Movie question: “Stagecoach” is one of my favorite films and it’s heralded as a total classic, which it is. But since Warren notes that it didn’t do well at RCMH, was it considered a box office failure in 1939? That would be a surprise because it’s the movie that effectively launched John Wayne’s career.

VincentParisi
VincentParisi on March 18, 2005 at 6:46 am

Didn’t the remake also play the Hall? I guess that maybe the only successful western at Radio City was Shane? Perhaps the midtown NY audiences didn’t go for westerns especially at the Roxy and the Music Hall.

VincentParisi
VincentParisi on March 11, 2005 at 6:36 am

Heartbreaking post paulb. Excellent but heartbreaking.

VincentParisi
VincentParisi on March 11, 2005 at 6:35 am

Heartbreaking post paulb.
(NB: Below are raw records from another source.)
(* ===== verification/BaSessionClaims.v ===== *)
(** What the session handlers of [BaSession] guarantee: the tables stay
    consistent and are never left, sessions do not disturb each other, opening
    and tearing down do what the protocol needs, the originator stops asking;
    and where the handlers do not check a TID. *)

From S2P Require Import Prelude Mlme BaReorder BaReorderSpec BaReorderProofs BaReorderClaims.
From S2P Require Import BaSession BaSessionTable BaSessionProofs.

#[local] Arguments BATableFreeOriEntry : simpl never.

(** * The initial adapter and the reachable ones *)

Definition zero_rec : BA_REC_ENTRY := mk_entry 0 0 0 0 0 0 0 0 Recipient_NONE (mk_list [] 0).
Definition zero_ori : BA_ORI_ENTRY := mk_ori 0 0 0 0 0 0 0 Originator_NONE.

(** The zeroed tables of a new adapter, with the peers [c] and the pool. *)
Definition new_adapter (c : list mac_entry) (nblocks : nat) : ba_adapter :=
  BATableInit (mk_ad c 0 0 0 (replicate MAX_LEN_OF_BA_ORI_TABLE zero_ori)
    (replicate MAX_LEN_OF_BA_REC_TABLE zero_rec) (ba_reordering_resource_init true nblocks).2 []).

(** A peer without sessions. *)
Definition idle_mac (w : nat) (m : mac_entry) : Prop :=
  BARecWcidArray m = replicate NUM_OF_TID O ∧ BAOriWcidArray m = replicate NUM_OF_TID O ∧
  length (TxSeq m) = NUM_OF_TID ∧ RXBAbitmap m = 0 ∧ TXBAbitmap m = 0 ∧
  (IS_HT_STA m = true → mac_wcid m = Z.of_nat w).

Definition idle_peers (c : list mac_entry) : Prop :=
  length c = MAX_LEN_OF_MAC_TABLE ∧ ∀ w m, c !! w = Some m → idle_mac w m.

Inductive reachable (cfg : ba_cfg) (ad0 : ba_adapter) : ba_adapter → Prop :=
| reach_init : reachable cfg ad0 ad0
| reach_step ad i ad' :
    reachable cfg ad0 ad → input_ok ad i → ba_dispatch cfg i ad = Some ad' →
    reachable cfg ad0 ad'.

Lemma lookup_replicate_eq {A} (x : A) n i y : replicate n x !! i = Some y → y = x.
Proof. intros H. by apply lookup_replicate_1 in H as [-> _]. Qed.

Lemma map_replicate_eq {A B} (f : A → B) x n : map f (replicate n x) = replicate n (f x).
Proof. apply fmap_replicate. Qed.

Lemma count_replicate {A} (p : A → bool) x n : p x = false → count p (replicate n x) = O.
Proof. intros H. induction n as [|n IH]; simpl; [done|]. by rewrite H. Qed.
Excellent but heartbreaking.

JimRankin
JimRankin on March 11, 2005 at 12:19 am

I spoke too soon regarding sending photos to CinemaTOUR since CinemaTREASURES is not now accepting photos. It turns out that CinemaTOUR is in the same boat now: Adam Martin, the honcho there, says in the current FORUMS (www.CinemaTour.com) that he cannot accept any more photos for the foreseeable future. It seems that he is 20,000 (!) photos behind, so no more for now. I will ask Theatre Historical Society if their limited server space can accomodate BoxOfficeBill’s ROXY photo, but we can’t count on that. I guess that lots of photos just take up too much expensive space, more’s the pity!